README ¶
Fitter + Fitter CLI
Fitter - new way for collect information from the API's/Websites
Fitter CLI - small cli command which provide result from Fitter for test/debug/home usage
Fitter Lib - library which provide functional of fitter CLI as a library
Way to collect information
- Server - parsing response from some API's or http request(usage of http.Client)

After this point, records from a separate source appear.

(** Copying some cells of one matrix to another. *)
Lemma copy_loop {A X} (pos : X -> nat * nat) n c (src : list (list A)) l o :
  matrix n c src -> matrix n c o -> Forall (fun x => (pos x).1 < n /\ (pos x).2 < c)%nat l ->
  exists o', ofold (fun x o => v ← load2 src (Z.of_nat (pos x).1) (Z.of_nat (pos x).2);
                               store2 o (Z.of_nat (pos x).1) (Z.of_nat (pos x).2) v) l o = Some o' /\
    matrix n c o' /\
    forall i e, at2 o' i e = if decide ((i, e) ∈ map pos l) then at2 src i e else at2 o i e.
Proof.
  intros Hs Ho Hl. revert o Ho. induction Hl as [|x l [Hi He] _ IH]; intros o Ho; cbn [ofold].
  - exists o. split; [done|]. split; [done|]. intros i e. by rewrite decide_False by set_solver.
  - rewrite load2_at2. destruct (matrix_at2 n c src _ _ Hs Hi He) as [v Hv]. rewrite Hv. cbn [mbind option_bind].
    destruct (matrix_row n c o _ Ho Hi) as (r & Hr & Hrl).
    rewrite (store2_lt _ _ _ r) by (done || lia). cbn [mbind option_bind].
    destruct (IH (<[(pos x).1 := <[(pos x).2 := v]> r]> o)) as (o' & -> & Ho' & Hat).
    { apply matrix_insert; [done|by rewrite length_insert]. }
    exists o'. split; [done|]. split; [done|]. intros i e. rewrite Hat. cbn [map].
    destruct (decide ((i, e) ∈ map pos l)) as [Hin|Hin]; [by rewrite decide_True by set_solver|].
    destruct (decide ((i, e) = pos x)) as [E|E].
    + rewrite decide_True by set_solver. unfold at2 at 1.
      replace (pos x).1 with i by (by rewrite <- E). replace (pos x).2 with e by (by rewrite <- E).
      destruct Ho as [Hn _]. rewrite <- E in *. cbn [fst snd] in *.
      rewrite list_lookup_insert_eq by lia. cbn. rewrite list_lookup_insert_eq by lia. done.
    + rewrite decide_False by set_solver. unfold at2.
      destruct (decide (i = (pos x).1)) as [->|Hne].
      * destruct Ho as [Hn _]. rewrite list_lookup_insert_eq by lia. cbn. rewrite Hr. cbn.
        apply list_lookup_insert_ne. intros <-. apply E. by destruct (pos x).
      * by rewrite list_lookup_insert_ne by done.
Qed.

Lemma matrix_ext {A} n k (o o' : list (list A)) : matrix n k o -> matrix n k o' ->
  (forall i e, (i < n)%nat -> (e < k)%nat -> at2 o i e = at2 o' i e) -> o = o'.
Proof.
  intros Ho Ho' He. apply list_eq. intros i. destruct (decide (i < n)%nat) as [Hi|Hi].
  - destruct (matrix_row n k o i Ho Hi) as (r & Hr & Hl), (matrix_row n k o' i Ho' Hi) as (r' & Hr' & Hl').
    rewrite Hr, Hr'. f_equal. apply list_eq. intros e. destruct (decide (e < k)%nat) as [Hek|Hek].
    + specialize (He i e Hi Hek). unfold at2 in He. by rewrite Hr, Hr' in He.
    + by rewrite !lookup_ge_None_2 by lia.
  - destruct Ho, Ho'. by rewrite !lookup_ge_None_2 by lia.
Qed.

(** *** Reshaping *)

(** [x.reshape(n, c)]: the elements in row-major order. *)
Definition chunks {A} (c n : nat) (l : list A) : list (list A) :=
  map (fun i => take c (drop (i * c) l)) (seq 0 n).
Definition reshape {A} (n c : nat) (l : list A) : option (list (list A)) :=
  if Nat.eqb (length l) (n * c) then Some (chunks c n l) else None.

Lemma concat_length {A} n c (m : list (list A)) : matrix n c m -> length (concat m) = (n * c)%nat.
Proof.
  intros [<- Hm]. induction Hm as [|r m Hr _ IH]; cbn; [done|]. rewrite length_app. lia.
Qed.

Lemma chunks_concat {A} n c (m : list (list A)) : matrix n c m -> chunks c n (concat m) = m.
Proof.
  unfold chunks. intros [<- Hm]. induction Hm as [|r m Hr _ IH]; [done|].
  cbn [length seq map concat]. f_equal.
  - cbn [Nat.mul]. rewrite drop_0, take_app_le by lia. apply firstn_all2. lia.
  - rewrite <- IH at 2. rewrite <- seq_shift, map_map. apply map_ext. intros i.
    replace (S i * c)%nat with (length r + i * c)%nat by lia.
    by rewrite <- drop_drop, drop_app_length.
Qed.

Lemma reshape_concat {A} n c (m : list (list A)) : matrix n c m -> reshape n c (concat m) = Some m.
Proof.
  intros Hm. unfold reshape. rewrite (concat_length n c), Nat.eqb_refl by done. by rewrite chunks_concat.
Qed.

Lemma chunks_matrix {A} n c (l : list A) : length l = (n * c)%nat -> matrix n c (chunks c n l).
Proof.
  intros Hl. unfold chunks. split; [by rewrite length_map, length_seq|].
  apply Forall_map, Forall_forall. intros i Hi. rewrite list_elem_of_In in Hi. apply in_seq in Hi.
  rewrite length_take, length_drop, Hl. nia.
Qed.

Lemma concat_chunks {A} n c (l : list A) : length l = (n * c)%nat -> concat (chunks c n l) = l.
Proof.
  unfold chunks. revert l. induction n as [|n IH]; intros l Hl.
  - by destruct l.
  - cbn [seq map concat]. cbn [Nat.mul]. rewrite drop_0, <- seq_shift, map_map.
    etransitivity; [|apply (take_drop c)]. f_equal.
    etransitivity; [|apply (IH (drop c l)); rewrite length_drop; lia]. f_equal. apply map_ext.
    intros i. by rewrite drop_drop.
Qed.

(** Stores that all write what a function gives for their cell, and together
    reach every cell, fill a matrix with it, in any order. *)
Lemma store_cells {R W} (pos : W -> nat * nat) (val : W -> R) (G : nat -> nat -> R) n k (ws : list W) O :
  matrix n k O ->
  Forall (fun w => (pos w).1 < n /\ (pos w).2 < k /\ val w = G (pos w).1 (pos w).2)%nat ws ->
  (forall i e, (i < n)%nat -> (e < k)%nat -> (i, e) ∈ map pos ws) ->
  ofold (fun w O => store2 O (Z.of_nat (pos w).1) (Z.of_nat (pos w).2) (val w)) ws O =
  Some (map (fun i => map (G i) (seq 0 k)) (seq 0 n)).
Proof.
  intros HO Hws Hcov. set (T := map (fun i => map (G i) (seq 0 k)) (seq 0 n)).
  assert (HT : matrix n k T).
  { split; [unfold T; by rewrite length_map, length_seq|]. apply Forall_map, Forall_forall. intros i _.
    by rewrite length_map, length_seq. }
  assert (Hat : forall i e, (i < n)%nat -> (e < k)%nat -> at2 T i e = Some (G i e)).
  { intros i e Hi He. unfold at2, T. rewrite list_lookup_fmap, lookup_seq_lt by done. cbn.
    rewrite list_lookup_fmap, lookup_seq_lt by done. done. }
  destruct (copy_loop pos n k T ws O HT HO) as (O' & HO' & Hm & HatO).
  { eapply Forall_impl; [exact Hws|]. intros w (Hw1 & Hw2 & _); done. }
  transitivity (Some O'); [rewrite <- HO'|f_equal].
  - apply ofold_ext. intros w o Hw. rewrite Forall_forall in Hws.
    destruct (Hws w) as (Hi & He & Hv); [by apply list_elem_of_In|].
    rewrite load2_at2, Hat by done. cbn. by rewrite Hv.
  - apply (matrix_ext n k); [done|done|]. intros i e Hi He. rewrite HatO. by rewrite decide_True by auto.
Qed.

(** *** Tables *)

Lemma mapM_Some' {A B} (f : A -> option B) (g : A -> B) l :
  (forall x, In x l -> f x = Some (g x)) -> mapM f l = Some (map g l).
Proof.
  induction l as [|x l IH]; intros Hf; cbn; [done|]. rewrite Hf by (by left). cbn.
  rewrite IH by (intros; apply Hf; by right). done.
Qed.

(** The table of a function. *)
Definition table {A} (n m : nat) (g : nat -> nat -> A) : list (list A) :=
  map (fun i => map (g i) (seq 0 m)) (seq 0 n).

Lemma table_matrix {A} n m (g : nat -> nat -> A) : matrix n m (table n m g).
Proof.
  split; [unfold table; by rewrite length_map, length_seq|]. apply Forall_map, Forall_forall. intros i _.
  by rewrite length_map, length_seq.
Qed.

Lemma at2_table {A} n m (g : nat -> nat -> A) i j : (i < n)%nat -> (j < m)%nat -> at2 (table n m g) i j = Some (g i j).
Proof.
  intros Hi Hj. unfold at2, table. rewrite (lookup_map_Some _ _ i i) by (by apply lookup_seq). cbn.
  by rewrite (lookup_map_Some _ _ j j) by (by apply lookup_seq).
Qed.

Lemma te_compute2_table {A} n m (f : nat -> nat -> option A) g :
  (forall i j, (i < n)%nat -> (j < m)%nat -> f i j = Some (g i j)) -> te_compute2 n m f = Some (table n m g).
Proof.
  intros Hf. apply mapM_Some'. intros i [_ Hi]%in_seq. apply mapM_Some'. intros j [_ Hj]%in_seq. by apply Hf.
Qed.

(** A loop that folds values into an accumulator. *)
Lemma ofold_fold {X S E} (f : X -> S -> option S) (op : S -> E -> S) (g : X -> E) l a :
  (forall x s, In x l -> f x s = Some (op s (g x))) -> ofold f l a = Some (fold_left op (map g l) a).
Proof.
  revert a. induction l as [|x l IH]; intros a Hf; cbn [ofold map fold_left]; [done|].
  rewrite Hf by (by left). cbn [mbind option_bind]. apply IH. intros z s Hz. apply Hf. by right.
Qed.

Lemma load1_map_seq {A} (f : nat -> A) n i : (i < n)%nat -> load1 (map f (seq 0 n)) (Z.of_nat i) = Some (f i).
Proof. intros Hi. rewrite load_lookup. apply lookup_map_Some. by apply lookup_seq. Qed.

- Browser - emulate real browser using chromium + docker + playwright/cypress and get DOM information
- Static - parsing static string as data
Format which can be parsed
- JSON - parsing JSON to get specific information
- XML - parsing xml tree to get specific information
- HTML - parsing dom tree to get specific information
- XPath - parsing dom tree to get specific information but by xpath
Use like a library
go get github.com/PxyUp/fitter
package main
import (
"fmt"
"github.com/PxyUp/fitter/lib"
"github.com/PxyUp/fitter/pkg/config"
"log"
"net/http"
)
func main() {
res, err := lib.Parse(&config.Item{
ConnectorConfig: &config.ConnectorConfig{
ResponseType: config.Json,
Url: "https://random-data-api.com/api/appliance/random_appliance",
ServerConfig: &config.ServerConnectorConfig{
Method: http.MethodGet,
},
},
Model: &config.Model{
ObjectConfig: &config.ObjectConfig{
Fields: map[string]*config.Field{
"my_id": {
BaseField: &config.BaseField{
Type: config.Int,
Path: "id",
},
},
"generated_id": {
BaseField: &config.BaseField{
Generated: &config.GeneratedFieldConfig{
UUID: &config.UUIDGeneratedFieldConfig{},
},
},
},
"generated_array": {
ArrayConfig: &config.ArrayConfig{
RootPath: "@this|@keys",
ItemConfig: &config.ObjectConfig{
Field: &config.BaseField{
Type: config.String,
},
},
},
},
},
},
},
}, nil, nil)
if err != nil {
log.Fatal(err)
}
fmt.Println(res.ToJson())
}
Output:
{
"generated_array": ["id","uid","brand","equipment"],
"my_id": 6000,
"generated_id": "26b08b73-2f2e-444d-bcf2-dac77ac3130e"
}
How to use Fitter
Download latest version from the release page
or locally:
go run cmd/fitter/main.go --path=./examples/config_api.json
Arguments
- --path - string[config.yaml] - path for the configuration of the Fitter
- --verbose - bool[false] - enable logging
- --plugins - string[""] - path for plugins for Fitter
How to use Fitter_CLI
Download latest version from the release page
or locally:
go run cmd/cli/main.go --path=./examples/cli/config_cli.json
Arguments
- --path - string[config.yaml] - path for the configuration of the Fitter_CLI
- --copy - bool[false] - copy information into clipboard
- --pretty - bool[true] - make readable result(also affect on copy)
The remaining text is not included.